Words can't save Butch Jones. Quite the opposite.
Tuesday, October 17, 2017
Butch Jones attracts a great deal of criticism — often for good reason, between the shortcomings of his football team and his personal penchant for making up phrases.
There comes a point, however, where all of it stops being funny, and it begins to feel like attending someone’s wake.
Monday proved to be yet another example of this, partly due to a slightly out-of-context quote. A tweet went viral suggesting that Jones said Tennessee did everything to win last Saturday’s game against South Carolina except score touchdowns. Which feels an awful lot like saying, hey, Butch Jones has done everything he’s needed to do in Knoxville to keep his job … except win enough football games.

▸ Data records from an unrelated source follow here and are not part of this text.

Lemma run_inv_cancels w w' new :
  cancelled w = false → cancelled w' = true → ops w' = ops w ++ new →
  (executed_count w' ≤ S (executed_count w))%nat → run_inv w w' false.
Proof. intros. split_and!; [done|congruence|by eauto|done|done]. Qed.

Lemma run_inv_run {V} req c (f : ctx → M (V * option goerr)) id w w' b :
  (∀ w, runs (f c) w (run_inv w)) → run_result req c f id w w' b → run_inv w w' b.
Proof.
  intros Hf Hr.
  assert (∀ w' o, f c (bump id w) = (w', o) →
    (∃ new, ops w' = ops w ++ new) ∧ (executed_count w' ≤ S (executed_count w))%nat ∧
    (returned o = true → ops w' = ops w)) as Hbody.
  { intros w1 o Hw1. specialize (Hf (bump id w)). unfold runs in Hf. rewrite Hw1 in Hf.
    destruct Hf as (Hret & _ & ? & ? & _). split_and!; [done|done|]. intros Ho.
    by destruct (Hret Ho). }
  destruct Hr as [w' b Hl|Hc _|w' p Hc _ _ Hw|w' r e Hc _ _ Hw|w' r Hc _ _ Hw
    |w' r op oe Hc _ _ Hw Hx].
  - by apply run_inv_leaf.
  - apply (run_inv_live _ _ _ [planned_op (step_hash (m_indexes (w_mgr w)) id) id]);
      try done. by repeat constructor.
  - destruct (Hbody _ _ Hw) as ((new & ?) & ? & _). by apply (run_inv_cancels _ _ new).
  - destruct (Hbody _ _ Hw) as ((new & ?) & ? & _). by apply (run_inv_cancels _ _ new).
  - destruct (Hbody _ _ Hw) as ((new & ?) & ? & _). by apply (run_inv_cancels _ _ new).
  - destruct (Hbody _ _ Hw) as (_ & _ & Hops). specialize (Hops eq_refl).
    assert (ops (upd Cancel (upd (from_option SetErr (λ m, m) oe) (upd (AppendOp op) w'))) =
      ops w ++ [op]) as Hops'.
    { destruct oe; simpl; unfold ops in *; simpl; by rewrite Hops. }
    apply (run_inv_cancels _ _ [op]); [done|done|exact Hops'|].
    rewrite (executed_count_app _ _ _ Hops'), filter_cons, Hx. simpl. lia.
Qed.

Lemma exec_run_inv {V} req (p : prog V) c w : runs (exec req p c) w (run_inv w).
Proof.
  rewrite exec_plain. apply (exec_inv req _ _ run_inv (λ _, True)); try done.
  - intros w' b. by apply run_inv_same.
  - intros w1 w2 w3 b. apply (run_inv_trans w1 w2 w3 true b).
  - intros w1 w2 w3 b. apply (run_inv_trans w1 w2 w3 false b).
  - intros w' s. by apply run_inv_same.
  - apply run_inv_leaf.
  - intros c' f id w1 w2 b _ Hf. by apply run_inv_run.
Qed.

(** The world an invocation starts from. *)
Definition start : world := {| w_mgr := NewManager; w_log := [] |}.

(** A user function that returns has reported no operation, set no error and
    cancelled nothing: operations come only from functions that were unwound. *)
Theorem returning_reports_nothing {V} req (p : prog V) c w w' r :
  exec req p c w = (w', Return r) →
  ops w' = ops w ∧ m_err (w_mgr w') = m_err (w_mgr w) ∧ cancelled w' = cancelled w.
Proof.
  intros Hp. pose proof (exec_run_inv req p c w) as Hinv. unfold runs in Hinv.
  rewrite Hp in Hinv. by apply Hinv.
Qed.

Lemma returning_reports_nothing_witness :
  let c := SetManager background in
  let w := {| w_mgr := NewManager; w_log := ["hello"] |} in
  exec zero_Request (PLog "hello" (PRet JNull None)) c start = (w, Return (JNull, None)) ∧
  ops w = ops start ∧ m_err (w_mgr w) = m_err (w_mgr start) ∧ cancelled w = cancelled start.
Proof.
  split; [reflexivity|].
  eapply (returning_reports_nothing zero_Request (PLog "hello" (PRet JNull None))
            (SetManager background) _ _ (JNull, None)).
  reflexivity.
Defined.

(** ** The step functions that run

    [exec_traced] runs a program like [exec] and keeps another log: a mark when the
    function of a step is entered, and one when it has returned, both with the hash the
    step has at that moment.  What the program logs itself is left out. *)

Definition began (h : string) : string := "began " +:+ h.
Definition ended (h : string) : string := "ended " +:+ h.
Definition marks (hs e : list string) : list string := (began <$> hs) ++ (ended <$> e).

(** The hash of the latest use of [id]. *)
Definition latest_hash (m : mgr) (id : string) : string :=
  hex_encode (sha1_sum (hash_input id (default 0 (m_indexes m !! id)))).
(* ===== verification/Functions.v ===== *)
(** * Functions and their configuration (funcs.go)

    [FunctionOpts] and its conversions, triggers, and the interface
    [ServableFunction] with its implementation [servableFunc].  Records of the
    vendored package [inngest] are kept with the fields the SDK fills in. *)

From S2P Require Import Prelude GoBytes GoTime Errors Step Program.

Open Scope Z_scope.

(** ** Options *)

(** Types of the vendored package [inngest] that the SDK passes on unchanged. *)
Record Priority := { pri_run : option string }.
Record Concurrency := {
  con_limit : Z; con_key : option string; con_scope : Z; con_hash : string }.
Record CancelT := { can_event : string; can_timeout : option string; can_if : option string }.
Record EventBatchConfig := { eb_key : option string; eb_maxSize : Z; eb_timeout : string }.

Record Debounce := { deb_key : string; deb_period : Z; deb_timeout : option Z }.

(** [Throttle]; the vendored [inngest.Throttle] has the same fields, and the code
    converts one to the other. *)
Record Throttle := {
  thr_limit : Z; thr_period : Z; thr_burst : Z; thr_key : option string }.

Record RateLimit := { rl_limit : Z; rl_period : Z; rl_key : option string }.
Record Timeouts := { to_start : option Z; to_finish : option Z }.

Record FunctionOpts := {
  fo_id : string;
  fo_name : string;
  fo_priority : option Priority;
  fo_concurrency : list Concurrency;
  fo_idempotency : option string;
  fo_retries : option Z;
  fo_cancel : list CancelT;
  fo_debounce : option Debounce;
  fo_timeouts : option Timeouts;
  fo_throttle : option Throttle;
  fo_rateLimit : option RateLimit;
  fo_batchEvents : option EventBatchConfig }.

(** [inngest.RateLimit] and [inngest.Timeouts]: durations are printed. *)
Record RateLimitCfg := { rlc_limit : Z; rlc_period : string; rlc_key : option string }.
Record TimeoutsCfg := { toc_start : option string; toc_finish : option string }.

Definition RateLimit_Convert (r : RateLimit) : RateLimitCfg :=
  {| rlc_limit := rl_limit r; rlc_period := duration_string (rl_period r); rlc_key := rl_key r |}.

Definition Timeouts_Convert (t : Timeouts) : TimeoutsCfg :=
  {| toc_start := duration_string <$> to_start t; toc_finish := duration_string <$> to_finish t |}.

Definition GetRateLimit (f : FunctionOpts) : option RateLimitCfg :=
  RateLimit_Convert <$> fo_rateLimit f.

Definition GetTimeouts (f : FunctionOpts) : option TimeoutsCfg :=
  Timeouts_Convert <$> fo_timeouts f.

(** ** Triggers *)

Record EventTriggerT := { et_event : string; et_expression : option string }.
Record CronTriggerT := { ct_cron : string }.

(** [inngest.Trigger] embeds a pointer to each kind. *)
Record TriggerT := { tr_event : option EventTriggerT; tr_cron : option CronTriggerT }.

Definition EventTrigger (name : string) (expression : option string) : TriggerT :=
  {| tr_event := Some {| et_event := name; et_expression := expression |}; tr_cron := None |}.

Definition CronTrigger (cron : string) : TriggerT :=
  {| tr_event := None; tr_cron := Some {| ct_cron := cron |} |}.

(** ** Functions *)

Record InputCtx := {
  ic_env : string; ic_functionID : string; ic_runID : string; ic_stepID : string;
  ic_attempt : Z }.

Record Input (V : Type) := { in_event : V; in_events : list V; in_ctx : InputCtx }.
Arguments in_event {V} i.
Arguments in_events {V} i.
Arguments in_ctx {V} i.

(** The event type [T] of an [SDKFunction T]: an interface with some number of
    methods, whose zero value is nil, or a concrete type. *)
Inductive event_type (V : Type) :=
  | EvInterface (methods : nat)
  | EvConcrete (t : gotype V).
Arguments EvInterface {V} methods.
Arguments EvConcrete {V} t.

(** A user function, before its event is decoded. *)
Abbreviation SDKFunction V := (Input V → prog V).

(** The interface [ServableFunction].  [ZeroEvent] carries the type of the zero
    event it returns, [None] for nil; [Func] is nil when there is no function. *)
Record ServableFunction (V : Type) := {
  Slug : string → string;
  Name : string;
  Config : FunctionOpts;
  Trigger : TriggerT;
  ZeroEvent : option (gotype V);
  Func : option (SDKFunction V) }.
Arguments Slug {V} s appName.
Arguments Name {V} s.
Arguments Config {V} s.
Arguments Trigger {V} s.
Arguments ZeroEvent {V} s.
Arguments Func {V} s.

Section servableFunc.
Context {V : Type}.

(** [slug.Make] of the vendored package [slug]. *)
Context (slug_Make : string → string).

(** [type servableFunc struct], with the type argument of its function. *)
Record servableFunc := {
  sf_fc : FunctionOpts;
  sf_trigger : TriggerT;
  sf_type : event_type V;
  sf_f : SDKFunction V }.

Definition sf_Slug (s : servableFunc) (appName : string) : string :=
  let fnSlug := if str_empty (fo_id (sf_fc s)) then slug_Make (fo_name (sf_fc s))
                else fo_id (sf_fc s) in
  if str_empty appName then fnSlug else appName +:+ "-" +:+ fnSlug.

(** [ZeroType().Interface()] *)
Definition sf_ZeroEvent (s : servableFunc) : option (gotype V) :=
  match sf_type s with EvInterface _ => None | EvConcrete t => Some t end.

(** A [servableFunc] as a [ServableFunction]. *)
Definition as_servable (s : servableFunc) : ServableFunction V :=
  {| Slug := sf_Slug s; Name := fo_name (sf_fc s); Config := sf_fc s; Trigger := sf_trigger s;
     ZeroEvent := sf_ZeroEvent s; Func := Some (sf_f s) |}.

(** [CreateFunction]; [Err] is its panic. *)
Definition CreateFunction (fc : FunctionOpts) (trigger : TriggerT) (T : event_type V)
  (f : SDKFunction V) : res string (ServableFunction V) :=
  let sf := {| sf_fc := fc; sf_trigger := trigger; sf_type := T; sf_f := f |} in
  match T with
  | EvInterface (S _) =>
      Err "You cannot use an interface type as the input within an Inngest function."
  | _ => Ok (as_servable sf)
  end.
End servableFunc.

(** Options with only an ID and a name. *)
Definition basic_opts (id name : string) : FunctionOpts :=
  {| fo_id := id; fo_name := name; fo_priority := None; fo_concurrency := [];
     fo_idempotency := None; fo_retries := None; fo_cancel := []; fo_debounce := None;
     fo_timeouts := None; fo_throttle := None; fo_rateLimit := None; fo_batchEvents := None |}.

Here’s the full quote from Monday’s news conference, which isn’t quite as bad as it seemed, by the way:
“I thought we did all the things it takes to play winning football, except one element, and we spoke about it after the game. And that’s score touchdowns in the red zone. We had to kick field goals.”
The thing is, when you're a college football coach whose fate essentially has been sealed, you don’t get the benefit of context. Hot-seat coaches get picked apart, word by word, questionable play-call by questionable play-call. And with Jones, you could easily make the case that he shouldn’t even still be coaching at this point, with either the Georgia blowout or the South Carolina debacle as all the evidence you’d need.
(Though it does seem particularly cruel to make him coachn Saturday against Alabama.)
Still, no matter how much you remind yourself these coaches are paid millions of dollars to shine bright or fail spectacularly in the public eye, it’s not necessarily easy to watch someone flail like this.
The most painful and vivid example I’ve personally witnessed was attending Michigan’s season-ending banquet in 2010 and seeing Rich Rodriguez, fighting tears, try to lead his players in singing Josh Groban’s “You Raise Me Up.” The whole thing was uncomfortable — I still have the audio file — and reeked of the desperation one only feels when he knows his grip on his job has slipped away.
Rodriguez could have been cut loose (mercifully in this situation) after the lopsided loss to Ohio State that year or at any point in the month lead-up to a bowl game the Wolverines would lose, badly, to Mississippi State. But instead of letting him go, Michigan let him dangle for weeks and months. His words were parsed like Jones’s are now; Rodriguez’s actions grew increasingly desperate, a point Jones has reached, too. (See: the trash can.)
It’s not clear how much longer Jones has; it’s past the season’s midway point now, so perhaps he’ll just finish it out. But it will just keep getting more and more awkward as Tennessee prolongs what now feels like a public execution.